(Records drawn from a dataset)
============================================================

(* ===== verification/SchedulerDouble.v ===== *)
(** * A process that runs its schedule

    A pipeline over a database in memory, the clock of a day and the cursor
    codecs, on which the properties of the schedule, of the gap check and of
    the worker policy apply. *)

From S2P Require Import Prelude Json Lifecycle HourlyIngest Outage Pipeline PipelineHours Policy Coordination Schedule SchedulerHost GapCheck Dispatch.

(** ** Dates as numbers of days *)

Definition read_digits (s : string) : Z := default 0 (parse_digits 0 s).
Definition read_Z (s : string) : Z :=
  match s with String c r => if Ascii.eqb c "-" then - read_digits r else read_digits s | EmptyString => 0 end.

Lemma read_pretty z : read_Z (pretty z) = z.
Proof.
  assert (forall n : N, read_Z (pretty n) = Z.of_N n) as Hn.
  { intros n. destruct (pretty_head n) as (c & r & E & Hc). unfold read_Z. rewrite E.
    destruct (digit_not_sign c Hc) as [_ ->]. rewrite <- E. unfold read_digits. by rewrite parse_digits_pretty. }
  destruct z as [|p|p]; [done|apply (Hn (N.pos p))|].
  change (pretty (Z.neg p)) with (String "-" (pretty (N.pos p))). unfold read_Z. rewrite Ascii.eqb_refl.
  unfold read_digits. by rewrite parse_digits_pretty.
Qed.

#[local] Instance day_services : PipelineServices pipe_world := {|
  date_value := read_Z;
  db_begin := @db_begin _ echo_services;
  relay_call := @relay_call _ echo_services;
  CanonicalMatchPayload := Z;
  payload_match_id := fun id => id;
  payload_queue_id := fun _ => 424;
  from_relay_value := @from_relay_value _ echo_services;
  facts_finalize := fun _ _ => mret (Ok Casual);
  project_match := fun _ => mret (Ok tt);
  project_all_for_match := fun _ => mret (Ok tt);
  complete_cumulative_stages_for_matches := fun _ => mret (Ok 0%nat);
  ingest_discovery := @ingest_discovery _ echo_services;
  outage_probe_minutes := 45;
|}.

#[local] Instance day_calendar : Calendar := {|
  day_of_month := fun d => d mod 30 + 1;
  month_of_year := fun d => d / 30 mod 12 + 1;
  weekday_of := fun d => (d + 4) mod 7;
  date_text := fun d => pretty d;
|}.

#[local] Instance day_env : GapEnv pipe_world := {|
  clock_now := fun w => (pw_clock w, w);
  pg_date_text := fun d => pretty d;
|}.

(** ** The gap check *)

Definition one_queue : list Z := [424].

(** The hour of the limited match, and an older one whose drain was interrupted. *)
Definition older_hour : HourKey := {| key_date := 20664; key_hour := 4; key_queue := 424 |}.

Definition scanned_tables : HourTables :=
  {| hours := {[sample_hour := hour_row "complete"; older_hour := hour_row "fetching"]};
     discoveries := {[(7, 424) := seen_at 5; (8, 424) := seen_at 4]};
     region_hours := ∅; match_counts := ∅; ingest := {[7 := limited_row]} |}.

Lemma scanned_in_columns : keys_in_columns scanned_tables.
Proof.
  intros k r Hk. unfold scanned_tables in Hk. cbn [hours] in Hk. rewrite lookup_insert_Some in Hk.
  destruct Hk as [[<- _]|[_ [<- _]%lookup_singleton_Some]]; vm_compute; done.
Qed.

Lemma day_texts : date_texts (W := pipe_world).
Proof. intros d. apply read_pretty. Qed.

Definition scan : list GapCandidate :=
  candidates_of_states (states_of_rows (queue_hour_states 1000 one_queue "20500" "20664" 9 scanned_tables)).

Lemma gap_scan_newest_witness :
  scan = [candidate_for sample_hour] /\
  exists k, candidate_for sample_hour = candidate_for k /\
    fst (claim_hourly_ingest_hour 1000 k GAP_SOURCE scanned_tables) = true.
Proof.
  split; [vm_compute; reflexivity|].
  apply (gap_scan_newest (W := pipe_world) 1000 one_queue "20500" "20664" 9 scanned_tables day_texts scanned_in_columns).
  change (candidate_for sample_hour ∈ scan).
  assert (scan = [candidate_for sample_hour]) as -> by (vm_compute; reflexivity). apply list_elem_of_here.
Defined.

(** The older hour holds a match nobody has fetched, and is never proposed. *)
Lemma limited_match_pins_scan_witness :
  eligible 1000 one_queue 20500 20664 9 scanned_tables older_hour (hour_row "fetching") = true /\
  requires_canonical_work (ingest scanned_tables) 8 = true /\
  candidate_for sample_hour ∈ scan /\ forall c, c ∈ scan -> gc_hour c = 5.
Proof.
  split; [vm_compute; reflexivity|]. split; [vm_compute; reflexivity|].
  destruct (limited_match_pins_scan (W := pipe_world) 1000 one_queue "20500" "20664" 9 scanned_tables sample_hour
              (hour_row "complete") 7 limited_row day_texts scanned_in_columns) as (_ & Hin & Hall);
    try (vm_compute; reflexivity).
  - apply list_elem_of_here.
  - vm_compute. discriminate.
  - assert (discovered_in sample_hour scanned_tables = [7]) as -> by (vm_compute; reflexivity).
    apply list_elem_of_here.
  - intros k r Hk. unfold scanned_tables in Hk. cbn [hours] in Hk. rewrite lookup_insert_Some in Hk.
    destruct Hk as [[<- _]|[_ [<- _]%lookup_singleton_Some]]; vm_compute; reflexivity.
  - split; [exact Hin|]. intros c Hc. by apply Hall.
Defined.

(** ** A job *)

#[local] Instance day_jobs : JobBodies pipe_world := {|
  job_env := fun _ => None;
  should_stop := mret false;
  parse_rfc3339 := fun _ => Err "no instant";
  api_key_rows := mret (Ok []);
  replay_audited_profiles := mret (Ok 3);
  run_profile_enrichment := fun _ => mret (Err "no relay");
  process_buffer_batch := fun n => mret (Ok {| bb_processed := n; bb_failed := 0; bb_deferred := 0 |});
  repair_ranked_projection_gaps := fun page => mret (Ok page);
  other_job := fun _ => mret (Ok Null);
|}.

#[local] Instance day_coordination : CoordinationDb (PipelineState pipe_world) := fun s => (Ok (pw_clock (world s)), s).

Definition owned : Coordination := {|
  assignments := {["auto_ingester" := {| desired_engine := "rust"; generation := 1 |}]};
  ownership := {["auto_ingester" := {| own_owner := "rust:a"; own_engine := "rust"; own_lease_until := 60000000;
    own_acquired_at := 0; own_heartbeat_at := 0; own_updated_at := 0 |}]};
  jobs := ∅; run_log := ∅; next_run := 1 |}.

Definition drain_job : ScheduledJob :=
  {| sj_key := "auto-ingester:buffer-drain"; sj_scheduler := "auto_ingester"; sj_cron := "*/5 * * * *";
     sj_minute := MinuteEvery 5; sj_hour := HourAny; sj_startup := Always 15 |}.

Definition drained := execute_scheduled_job_once hosted_dispatch drain_job "rust:a" "cron" (owned, state_of no_tables).

Lemma scheduled_job_closes_run_witness :
  fst drained = true /\ lease_of (sj_key drain_job) (snd drained) = None /\
  exists r, run_of 1 (snd drained) = Some r /\ closed_run drain_job "rust:a" "cron" r.
Proof.
  pose proof (scheduled_job_closes_run drain_job "rust:a" "cron" (owned, state_of no_tables)) as Hrun.
  assert (answering (W := PipelineState pipe_world)) as Ha by (intros w; reflexivity).
  specialize (Hrun Ha). fold drained in Hrun. destruct drained as [executed x'] eqn:E.
  assert (executed = true) as -> by (change executed with (fst (executed, x')); rewrite <- E; vm_compute; reflexivity).
  split; [reflexivity|]. exact Hrun.
Defined.

(** A discovery that ran is followed by a drain. *)
Example discovery_then_drain :
  snd (execute_scheduled_sequence (W := list (string * string))
         (fun job trigger x => (true, (fst x, snd x ++ [(sj_key job, trigger)])))
         {| sj_key := "auto-ingester:discovery"; sj_scheduler := "auto_ingester"; sj_cron := "30 * * * *";
            sj_minute := MinuteExact 30; sj_hour := HourAny; sj_startup := DurableCatchup 10 |} "cron" (owned, []))
  = (owned, [("auto-ingester:discovery", "cron"); ("auto-ingester:buffer-drain", "post-discovery")]).
Proof. reflexivity. Qed.

(** ** The loop *)

Definition ingester_jobs : list ScheduledJob := scheduled_jobs_for "auto_ingester".

(** Two ticks of 00:05 and one of 00:10, by which the first drain has ended;
    between them the discovery of the startup, followed by its drain. *)
Definition some_ticks : list HostEvent :=
  [HostTick 300 ∅; HostStartup "auto-ingester:discovery"; HostStartup "auto-ingester:discovery"; HostTick 301 ∅;
   HostDiscovered; HostDiscovered; HostHeartbeat (Some (Ok true)); HostTick 600 {["auto-ingester:buffer-drain"]}].

Lemma ingester_keys : NoDup (map sj_key ingester_jobs).
Proof. apply (bool_decide_unpack _). vm_compute. exact I. Qed.

Lemma domain_starts_witness :
  started (host_run ingester_jobs (fun _ => None) some_ticks) =
    [("auto-ingester:view-count-drain", 10); ("auto-ingester:buffer-drain", 10);
     ("auto-ingester:materialized-view-refresh", 5); ("auto-ingester:buffer-drain", 5)] /\
  startups (host_run ingester_jobs (fun _ => None) some_ticks) = ["auto-ingester:discovery"%string] /\
  drains (host_run ingester_jobs (fun _ => None) some_ticks) = 1%nat /\
  NoDup (started (host_run ingester_jobs (fun _ => None) some_ticks)).
Proof.
  do 3 (split; [vm_compute; reflexivity|]).
  apply (domain_starts ingester_jobs (fun _ => None) some_ticks "auto-ingester:buffer-drain" ingester_keys).
  vm_compute. repeat constructor; discriminate.
Defined.

Lemma due_job_starts_witness :
  ("auto-ingester:buffer-drain", 5) ∈ started (host_run ingester_jobs (fun _ => None) ([] ++ [HostTick 300 ∅])).
Proof.
  apply (due_job_starts ingester_jobs (fun _ => None) [] 300 ∅ drain_job).
  - vm_compute. repeat constructor.
  - reflexivity.
  - intros t Ht. by apply elem_of_nil in Ht.
  - vm_compute. apply list_elem_of_further, list_elem_of_here.
  - vm_compute. reflexivity.
  - apply (bool_decide_unpack _). vm_compute. exact I.
Defined.

(** ** The policy *)

(** A cursor as the number its fields encode to. *)
Definition cursor_fields (c : PresenceDetailCursor) : string * Z * string * Z :=
  (pc_date c, pc_hour c, pc_match_id c, pc_queue_id c).
Definition cursor_of_fields (f : string * Z * string * Z) : PresenceDetailCursor :=
  let '(d, h, m, q) := f in {| pc_date := d; pc_hour := h; pc_match_id := m; pc_queue_id := q |}.

#[local] Instance number_codec : CursorCodec := {|
  json_bytes := fun v =>
    match cursor_of_value v with Some c => pretty (N.pos (encode (cursor_fields c))) | None => "?" end;
  json_of_bytes := fun s =>
    n ← parse_digits 0 s; f ← decode (Z.to_pos n); Some (cursor_value (cursor_of_fields f));
  base64_encode := fun s => s;
  base64_decode := fun s => Some s;
  valid_date := fun s => String.eqb s "2026-07-30";
|}.

Lemma number_codec_inverse : codec_inverse.
Proof.
  split; [done|done| |].
  - intros c Hc. simpl. rewrite cursor_of_cursor_value by done. rewrite parse_digits_pretty. simpl.
    rewrite decode_encode. simpl. by destruct c.
  - intros v. simpl. destruct (cursor_of_value v) as [c|]; [|done].
    by destruct (pretty_head (N.pos (encode (cursor_fields c)))) as (a & r & -> & _).
Qed.

Definition sample_cursor : PresenceDetailCursor :=
  {| pc_date := "2026-07-30"; pc_hour := 5; pc_match_id := "1270000001"; pc_queue_id := 486 |}.

Lemma cursor_roundtrip_witness :
  decode_presence_detail_cursor (Some (encode_presence_detail_cursor sample_cursor)) = Some sample_cursor.
Proof.
  rewrite (cursor_roundtrip sample_cursor number_codec_inverse); [vm_compute; reflexivity|].
  split; vm_compute; split; discriminate.
Defined.

Lemma enrichment_budget_witness :
  profile_enrichment_allowed_calls 100
    (api_headroom_snapshot 100 [{| ak_status := "active"; ak_daily_limit := 7500; ak_total_24h := 7383 |}]) = 17 /\
  17 <= 100.
Proof.
  split; [reflexivity|].
  apply (enrichment_budget 100 100 [{| ak_status := "active"; ak_daily_limit := 7500; ak_total_24h := 7383 |}]).
  discriminate.
Defined.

============================================================

All that belongs in the answer is the run of lines above from the line containing "#[local] Instance day_calendar" through the line containing "Definition one_queue : list Z := [424].", exactly as written.

:: Expected answer ::
#[local] Instance day_calendar : Calendar := {|
  day_of_month := fun d => d mod 30 + 1;
  month_of_year := fun d => d / 30 mod 12 + 1;
  weekday_of := fun d => (d + 4) mod 7;
  date_text := fun d => pretty d;
|}.

#[local] Instance day_env : GapEnv pipe_world := {|
  clock_now := fun w => (pw_clock w, w);
  pg_date_text := fun d => pretty d;
|}.

(** ** The gap check *)

Definition one_queue : list Z := [424].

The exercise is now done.